Exercise goal - Copy word for word the lines from the start of the records through the line that contains "ByteQueue RingBuf FdGuard.", both included.

[Dataset excerpts]
(* ===== verification/Stream.v ===== *)
(** * What a client receives

    A session's requests are answered and its packets forwarded on one connection.
    The stream of a connection is what the kernel accepted on it and what its write
    buffer holds; over any sequence of requests, packets and flushes it is made of
    whole responses and whole interleaved frames, as long as the write buffer can
    hold them. *)
From S2P Require Import Prelude Status OrderedMap Kernel SampleKernel ByteQueue RingBuf FdGuard.
From S2P Require Import Owner Sock Conn Parser Builder Forwarder Session.

(** What happens to a session. *)
Inductive session_use :=
  | UseRequest (r : RtspRequest)
  | UsePacket (p : RtpPacket)
  | UseFlush.

(** What a request is answered with, SETUP being for TCP. *)
Definition reply {Q} (sdp : bytes) (s : rtsp_session Q) (r : RtspRequest) : bytes :=
  if decide (method r = kSetup)
  then RtspBuilder.BuildSetupResponse (cseq r) (session_id_ s) 0 1
  else snd (protocol sdp s r).

(** The state a session is in after it. *)
Definition next_state (sdp : bytes) (st : SessionState.RtspSessionState) (k : RtspMethod) :=
  match k with
  | kOptions => SessionState.kOptionsSent
  | kDescribe => if decide (sdp = []) then st else SessionState.kDescribeSent
  | kSetup => SessionState.kSetupSent
  | kPlay => SessionState.kPlaying
  | kPause => SessionState.kPaused
  | kTeardown => SessionState.kTeardown
  | kGetParameter | kSetParameter | kUnknown => st
  end.
(* ===== verification/ServerInv.v ===== *)
(** * The server's invariant

    [server_ok] is what holds of a server between handlers: its limits, the order
    of its map, good sessions under their own descriptors, and the shared ownership
    of the stream thread's snapshot.  Each handler keeps it, moves the ledger of
    descriptors with what the server holds ([held_server]), ends, and has no fault
    but an abort or one inside the parser: the [owns_*] lemmas. *)
From stdpp Require Import gmap.
From S2P Require Import Prelude Status OrderedMap Kernel ByteQueue RingBuf FdGuard Owner.
From S2P Require Import Sock Epoll Conn Forwarder Session Server.

Section invariant.
Context `{K : Kernel} `{KL : !KernelLaws} {Q : Type} `{BQ : !ByteQueue Q}
  `{BL : !ByteQueueLaws Q}.
Implicit Types v : rtsp_server Q.
Implicit Types s : rtsp_session Q.
Implicit Types ss ds : list (Z * rtsp_session Q).

Definition held_sessions ss : list Z := ss ≫= (fun p => held_session (snd p)).

(** Everything a server holds: listener, event loop, timer, its sessions' and the
    snapshot's. *)
Definition held_server v : list Z :=
  held (listener_ v) ++ held (epoll_fd_ (event_loop_ v)) ++ held (timer_fd_ v) ++
  held_sessions (sessions_ v) ++ held_sessions (detached_ v).

(** A stored session is a good one stored under its connection's descriptor. *)
Record stored_ok (p : Z * rtsp_session Q) : Prop := {
  st_fd : fd_guard_ (conn_ (snd p)) = fst p;
  st_open : 0 <= fst p;
  st_session : session_ok (snd p);
}.

(** The session a pointer of the snapshot designates, as [find_object] finds it. *)
Definition find_in ss ds (fd : Z) : option (rtsp_session Q) :=
  match om_find fd ds with Some s => Some s | None => om_find fd ss end.

(** The map, the snapshot, the sessions only the snapshot keeps: what is pointed
    to is there, what is kept is pointed to. *)
Record registry_ok ss (pins : list Z) ds : Prop := {
  rg_stored : Forall stored_ok ss;
  rg_sorted : om_sorted ss;
  rg_detached : Forall stored_ok ds;
  rg_detached_sorted : om_sorted ds;
  rg_alive : forall fd, fd ∈ pins -> find_in ss ds fd <> None;
  rg_pinned : forall p, In p ds -> fst p ∈ pins;
}.

Record server_ok v : Prop := {
  ok_bound : len (sessions_ v) <= u64 (max_sessions_ v);
  ok_buffer : 0 < buffer_size_ v < 2 ^ 63;
  ok_sdp : len (sdp_ v) < 2 ^ 62;
  ok_timer : server_running_ v = false -> timer_fd_ v < 0;
  ok_registry : registry_ok (sessions_ v) (snapshot_ v) (detached_ v);
}.

Lemma ok_sorted v : server_ok v -> om_sorted (sessions_ v).
Proof. intros []. by eapply rg_sorted. Qed.

(** What a handler leaves alone: the session limit and the snapshot. *)
Definition fixed v : Z * list Z := (max_sessions_ v, snapshot_ v).

(** A handler's run from [v]: the invariant holds again, and the ledger moved with
    what the server holds. *)
Definition steps v (Post : rtsp_server Q -> ledger -> Prop) (L : ledger) : Prop :=
  forall v' L', server_ok v' -> fixed v' = fixed v ->
    (forall x, L' x - cnt x (held_server v') = L x - cnt x (held_server v)) -> Post v' L'.

(** ** The map of sessions *)

Definition held_at (o : option (rtsp_session Q)) : list Z :=
  match o with Some s => held_session s | None => [] end.

Lemma cnt_held_set x k s ss :
  cnt x (held_sessions (om_set k s ss)) =
  cnt x (held_sessions ss) + cnt x (held_session s) - cnt x (held_at (om_find k ss)).
Proof.
  induction ss as [|[k' s'] ss IH]; simpl.
  - rewrite app_nil_r. simpl. lia.
  - unfold held_sessions in *.
    destruct (key_ltb k k'); [|destruct (key_ltb k' k)]; cbn [held_at];
      rewrite ?bind_cons, !cnt_app; cbn [snd]; rewrite ?bind_cons, ?cnt_app; cbn [snd cnt];
      try rewrite IH; lia.
Qed.

Lemma cnt_held_erase x k ss :
  cnt x (held_sessions (om_erase k ss)) =
  cnt x (held_sessions ss) - cnt x (held_at (om_find k ss)).
Proof.
  induction ss as [|[k' s'] ss IH]; simpl; [lia|]. unfold held_sessions in *.
  destruct (key_ltb k k'); [|destruct (key_ltb k' k)]; cbn [held_at];
    rewrite ?bind_cons, ?cnt_app; cbn [snd cnt]; try rewrite IH; lia.
Qed.

Lemma held_sessions_cons k s ss x :
  cnt x (held_sessions ((k, s) :: ss)) = cnt x (held_session s) + cnt x (held_sessions ss).
Proof. unfold held_sessions. by rewrite bind_cons, cnt_app. Qed.

#[local] Arguments held_sessions : simpl never.

Lemma find_stored fd s ss : Forall stored_ok ss -> om_find fd ss = Some s -> stored_ok (fd, s).
Proof.
  rewrite List.Forall_forall. intros Hin Hf. apply (Hin (fd, s)). by apply om_find_In.
Qed.

Lemma om_find_stored v fd s :
  server_ok v -> om_find fd (sessions_ v) = Some s -> stored_ok (fd, s).
Proof. intros [????[H _ _ _ _ _]]. by apply (find_stored _ _ _ H). Qed.

Lemma find_object_stored v fd s :
  server_ok v -> find_object v fd = Some s -> stored_ok (fd, s).
Proof.
  intros [????[H1 _ H2 _ _ _]]. unfold find_object.
  destruct (om_find fd (detached_ v)) eqn:Hd; [intros [= <-]; by apply (find_stored _ _ _ H2)|].
  by apply (find_stored _ _ _ H1).
Qed.

Lemma stored_with fd s s' :
  stored_ok (fd, s) -> fd_guard_ (conn_ s') = fd_guard_ (conn_ s) -> session_ok s' ->
  stored_ok (fd, s').
Proof. intros [H1 H2 _] Hc Hs. split; simpl in *; congruence || done. Qed.

(** *** Changes of the registry *)

Lemma registry_set ss pins ds fd s :
  registry_ok ss pins ds -> stored_ok (fd, s) -> registry_ok (om_set fd s ss) pins ds.
Proof.
  intros [H1 H2 H3 H4 H5 H6] Hs. split; try done.
  - by apply Forall_om_set.
  - by apply om_set_sorted.
  - intros k Hk. specialize (H5 k Hk). unfold find_in in *.
    destruct (om_find k ds); [done|]. destruct (decide (k = fd)) as [->|].
    + by rewrite om_find_set_eq.
    + by rewrite om_find_set_ne.
Qed.

Lemma registry_set_detached ss pins ds fd s :
  registry_ok ss pins ds -> stored_ok (fd, s) -> fd ∈ pins ->
  registry_ok ss pins (om_set fd s ds).
Proof.
  intros [H1 H2 H3 H4 H5 H6] Hs Hpin. split; try done.
  - by apply Forall_om_set.
  - by apply om_set_sorted.
  - intros k Hk. specialize (H5 k Hk). unfold find_in in *.
    destruct (decide (k = fd)) as [->|]; [by rewrite om_find_set_eq|].
    by rewrite om_find_set_ne.
  - apply List.Forall_forall. apply Forall_om_set; [done|]. by apply List.Forall_forall.
Qed.

(** A session leaves the map: unless it is pinned nothing points to it. *)
Lemma registry_erase ss pins ds fd s :
  registry_ok ss pins ds -> om_find fd ss = Some s ->
  registry_ok (om_erase fd ss) pins
    (if bool_decide (fd ∈ pins) && match om_find fd ds with Some _ => false | None => true end
     then om_set fd s ds else ds).
Proof.
  intros Hr Hf. pose proof Hr as [H1 H2 H3 H4 H5 H6].
  assert (Hs : stored_ok (fd, s)) by by apply (find_stored _ _ ss).
  assert (Hother : forall ds', registry_ok ss pins ds' ->
    (fd ∈ pins -> om_find fd ds' <> None) -> registry_ok (om_erase fd ss) pins ds').
  { intros ds' [_ _ G3 G4 G5 G6] Hd. split; try done; [by apply Forall_om_erase|by apply om_erase_sorted|].
    intros k Hk. specialize (G5 k Hk). unfold find_in in *.
    destruct (om_find k ds') eqn:Hkd; [done|].
    assert (k <> fd) by (intros ->; by apply Hd). by rewrite om_find_erase_ne. }
  case_bool_decide as Hpin; cbn [andb]; [destruct (om_find fd ds) eqn:Hd|]; apply Hother; try done.
  - intros _. by rewrite Hd.
  - by apply registry_set_detached.
  - intros _. by rewrite om_find_set_eq.
Qed.

Lemma registry_unpinned ss ds : registry_ok ss [] ds -> ds = [].
Proof.
  intros [_ _ _ _ _ H]. destruct ds as [|p ds]; [done|].
  specialize (H p ltac:(by left)). by apply not_elem_of_nil in H.
Qed.
(* ===== verification/Footprint.v ===== *)
(** * Which connections an operation reads and writes

    [does P m Post]: every call [m] makes satisfies [P], and its result satisfies
    [Post].  A handler of a client receives and sends on that client's descriptor
    only, and what it does to a request receives nothing. *)
From stdpp Require Import gmap.
From S2P Require Import Prelude Status OrderedMap Text Kernel SampleKernel ByteQueue RingBuf FdGuard Owner Sock.
From S2P Require Import Epoll Conn Parser Builder Forwarder Session Server ServerInv.

Definition does `{K : Kernel} (P : syscall -> Prop) {A} (m : M A) (Post : A -> Prop) : Prop :=
  forall w a w', m w = Done a w' ->
  Post a /\ exists tr, w_trace w' = w_trace w ++ tr /\ Forall (fun e => P (fst e)) tr.

(** Input only from [R], output only to [W]. *)
Definition io_within (R W : Z -> Prop) (c : syscall) : Prop :=
  match c with
  | SysRecv fd _ => R fd
  | SysSend fd _ | SysWritev fd _ => W fd
  | _ => True
  end.

Definition nowhere : Z -> Prop := fun _ => False.

(** What came in on a descriptor. *)
Definition arrived (fd : Z) (ev : event) : bytes :=
  match ev with
  | (SysRecv f _, a) => if (f =? fd) && (0 <? a_ret a) then a_data a else []
  | _ => []
  end.

Definition received (fd : Z) (tr : list event) : bytes := tr ≫= arrived fd.

Lemma received_snoc fd tr ev : received fd (tr ++ [ev]) = received fd tr ++ arrived fd ev.
Proof. unfold received. rewrite bind_app. cbn. by rewrite app_nil_r. Qed.

Section rules.
Context `{K : Kernel}.

Lemma does_ret P {A} (a : A) Post : Post a -> does P (mret a) Post.
Proof. intros Ha w ? ? [= <- <-]. split; [done|]. exists []. by rewrite app_nil_r. Qed.

Lemma does_bind P {A B} (m : M A) (k : A -> M B) Post :
  does P m (fun a => does P (k a) Post) -> does P (m ≫= k) Post.
Proof.
  intros Hm w b w2 Hrun. unfold mbind, M_bind in Hrun. destruct (m w) as [a w1|] eqn:Hw; [|done].
  destruct (Hm _ _ _ Hw) as (Hk & tr1 & Ht1 & H1).
  destruct (Hk _ _ _ Hrun) as (Hb & tr2 & Ht2 & H2).
  split; [done|]. exists (tr1 ++ tr2). split; [by rewrite Ht2, Ht1, app_assoc|].
  by apply Forall_app.
Qed.

Lemma does_mono (P P' : syscall -> Prop) {A} (m : M A) (Post Post' : A -> Prop) :
  does P m Post -> (forall c, P c -> P' c) -> (forall a, Post a -> Post' a) -> does P' m Post'.
Proof.
  intros Hm HP HPost w a w' Hrun. destruct (Hm _ _ _ Hrun) as (Ha & tr & Ht & Hf).
  split; [by apply HPost|]. exists tr. split; [done|]. eapply Forall_impl; [exact Hf|]. auto.
Qed.

Lemma does_weaken P {A} (m : M A) (Post Post' : A -> Prop) :
  does P m Post -> (forall a, Post a -> Post' a) -> does P m Post'.
Proof. intros. by eapply does_mono. Qed.

Lemma does_sys (P : syscall -> Prop) c (Post : answer -> Prop) :
  P c -> (forall a, Post a) -> does P (sys c) Post.
Proof.
  intros Hc HP w a w'. cbv [sys]. intros [= <- <-]. split; [done|].
  eexists. split; [reflexivity|]. by repeat constructor.
Qed.

(** A command that makes no call. *)
Lemma does_pure P {A} (m : M A) (Post : A -> Prop) :
  (forall w a w', m w = Done a w' -> Post a /\ w' = w) -> does P m Post.
Proof.
  intros Hm w a w' Hrun. destruct (Hm _ _ _ Hrun) as [? ->]. split; [done|].
  exists []. by rewrite app_nil_r.
Qed.

Lemma does_ub P {A} p (o : option A) (Post : A -> Prop) :
  (forall a, o = Some a -> Post a) -> does P (ub_at p o) Post.
Proof. intros HP. apply does_pure. intros w a w'. destruct o; intros [= <- <-]. eauto. Qed.

Lemma does_or_abort P {A} (o : option A) (Post : A -> Prop) :
  (forall a, Post a) -> does P (or_abort o) Post.
Proof. intros HP. apply does_pure. intros w a w'. destruct o; intros [= <- <-]. eauto. Qed.

Lemma does_alloc P n (Post : ptr -> Prop) : (forall m, Post m) -> does P (alloc n) Post.
Proof. intros HP. apply does_pure. by intros w a w' [= <- <-]. Qed.

Lemma does_errno P (Post : Z -> Prop) : (forall e, Post e) -> does P get_errno Post.
Proof. intros HP. apply does_pure. by intros w a w' [= <- <-]. Qed.

(** What a ledger argument says of results holds here too. *)
Lemma does_owned P {A} (m : M A) (Post : A -> Prop) (R : A -> ledger -> Prop) L :
  does P m Post -> owns m R L -> does P m (fun a => Post a /\ exists L', R a L').
Proof.
  intros Hm Hown w a w' Hrun. destruct (Hm _ _ _ Hrun) as (Ha & Ht). split; [|done].
  split; [done|]. eexists. exact (owns_elim _ _ _ _ _ _ Hown Hrun).
Qed.

Lemma does_received fd R W {A} (m : M A) Post w a w' :
  does (io_within R W) m Post -> (R fd -> False) -> m w = Done a w' ->
  received fd (w_trace w') = received fd (w_trace w).
Proof.
  intros Hm HR Hrun. destruct (Hm _ _ _ Hrun) as (_ & tr & -> & Hf).
  unfold received. rewrite bind_app. fold (received fd tr).
  enough (received fd tr = []) as -> by apply app_nil_r.
  induction Hf as [|[c x] tr Hc _ IH]; [done|].
  change (received fd ((c, x) :: tr)) with (arrived fd (c, x) ++ received fd tr).
  rewrite IH, app_nil_r. destruct c; try done. cbn in *. destruct (Z.eqb_spec fd0 fd) as [->|]; done.
Qed.

Lemma does_wire fd R W {A} (m : M A) Post w a w' :
  does (io_within R W) m Post -> (W fd -> False) -> m w = Done a w' ->
  wire fd (w_trace w') = wire fd (w_trace w).
Proof.
  intros Hm HW Hrun. destruct (Hm _ _ _ Hrun) as (_ & tr & -> & Hf).
  rewrite wire_app. enough (wire fd tr = []) as -> by apply app_nil_r.
  induction Hf as [|[c x] tr Hc _ IH]; [done|].
  change (wire fd ((c, x) :: tr)) with (accepted fd (c, x) ++ wire fd tr). rewrite IH, app_nil_r.
  destruct c; try done; cbn in *; destruct (Z.eqb_spec fd0 fd) as [->|]; done.
Qed.
End rules.

Lemma wp_received `{K : Kernel} fd R W {A} (m : M A) P Post w :
  does (io_within R W) m Post -> (R fd -> False) -> wp m P w ->
  wp m (fun a w' => P a w' /\ received fd (w_trace w') = received fd (w_trace w)) w.
Proof.
  intros Hm HR Hwp. unfold wp in *. destruct (m w) as [a w'|] eqn:Hrun; [|done].
  split; [done|]. exact (does_received fd _ _ _ _ _ _ _ Hm HR Hrun).
Qed.

Lemma does_result `{K : Kernel} P {A} (m : M A) Post w a w' :
  does P m Post -> m w = Done a w' -> Post a.
Proof. intros Hm Hrun. by destruct (Hm _ _ _ Hrun). Qed.

#[global] Opaque does.

(** One step, and all of them with the case distinctions. *)
Ltac does_step :=
  match goal with
  | |- does _ (mbind _ _) _ => apply does_bind
  | |- does _ (mret _) _ => apply does_ret
  | |- does _ (ub_at _ _) _ => apply does_ub; intros ? ?
  | |- does _ (ub _) _ => apply does_ub; intros ? ?
  | |- does _ (or_abort _) _ => apply does_or_abort; intros ?
  | |- does _ (alloc _) _ => apply does_alloc; intros ?
  | |- does _ get_errno _ => apply does_errno; intros ?
  | |- does _ (sys _) _ => apply does_sys; [cbn; try done|intros ?]
  | |- does _ (match ?x with _ => _ end) _ => destruct x eqn:?
  | |- does _ (let '(_, _) := ?x in _) _ => destruct x eqn:?
  end.
Ltac does_steps := repeat (does_step; cbv beta).

(** Go past an operation with a footprint lemma. *)
Ltac does_call H := eapply does_weaken; [eapply H|].

Section operations.
Context `{K : Kernel} {Q : Type} `{BQ : !ByteQueue Q}.
Implicit Types c : connection Q.
Implicit Types s : rtsp_session Q.
Implicit Types v : rtsp_server Q.

(** *** Connections *)

Lemma does_Close R W g (Post : Z -> Prop) :
  (forall g', Post g') -> does (io_within R W) (FdGuard.Close g) Post.
Proof. intros HP. unfold FdGuard.Close. by does_steps. Qed.

Lemma does_guard_destroy R W g (Post : unit -> Prop) :
  Post tt -> does (io_within R W) (FdGuard.destroy g) Post.
Proof. intros HP. unfold FdGuard.destroy. does_step. apply does_Close. intros. by does_step. Qed.

Lemma does_Reset R W g fd (Post : Z -> Prop) :
  Post fd -> does (io_within R W) (FdGuard.Reset g fd) Post.
Proof. intros HP. unfold FdGuard.Reset. does_step. apply does_Close. intros. by does_step. Qed.

Definition same_conn c c' : Prop := Connection.fd c' = Connection.fd c.

Lemma does_Send c d n :
  does (io_within nowhere (eq (Connection.fd c))) (Connection.Send c d n)
    (fun '(_, c') => same_conn c c').
Proof. unfold Connection.Send, Connection.send_direct. by does_steps. Qed.

Lemma does_SendV c iov n total :
  does (io_within nowhere (eq (Connection.fd c))) (Connection.SendV c iov n total)
    (fun '(_, c') => same_conn c c').
Proof. unfold Connection.SendV, Connection.sendv_direct. by does_steps. Qed.

Lemma does_Flush c :
  does (io_within nowhere (eq (Connection.fd c))) (Connection.Flush c)
    (fun '(_, c') => same_conn c c').
Proof. unfold Connection.Flush. by does_steps. Qed.

Lemma does_Recv c :
  does (io_within (eq (Connection.fd c)) nowhere) (Connection.Recv c)
    (fun '(_, c') => same_conn c c').
Proof. unfold Connection.Recv. by does_steps. Qed.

Answer to this problem -
(* ===== verification/Stream.v ===== *)
(** * What a client receives

    A session's requests are answered and its packets forwarded on one connection.
    The stream of a connection is what the kernel accepted on it and what its write
    buffer holds; over any sequence of requests, packets and flushes it is made of
    whole responses and whole interleaved frames, as long as the write buffer can
    hold them. *)
From S2P Require Import Prelude Status OrderedMap Kernel SampleKernel ByteQueue RingBuf FdGuard.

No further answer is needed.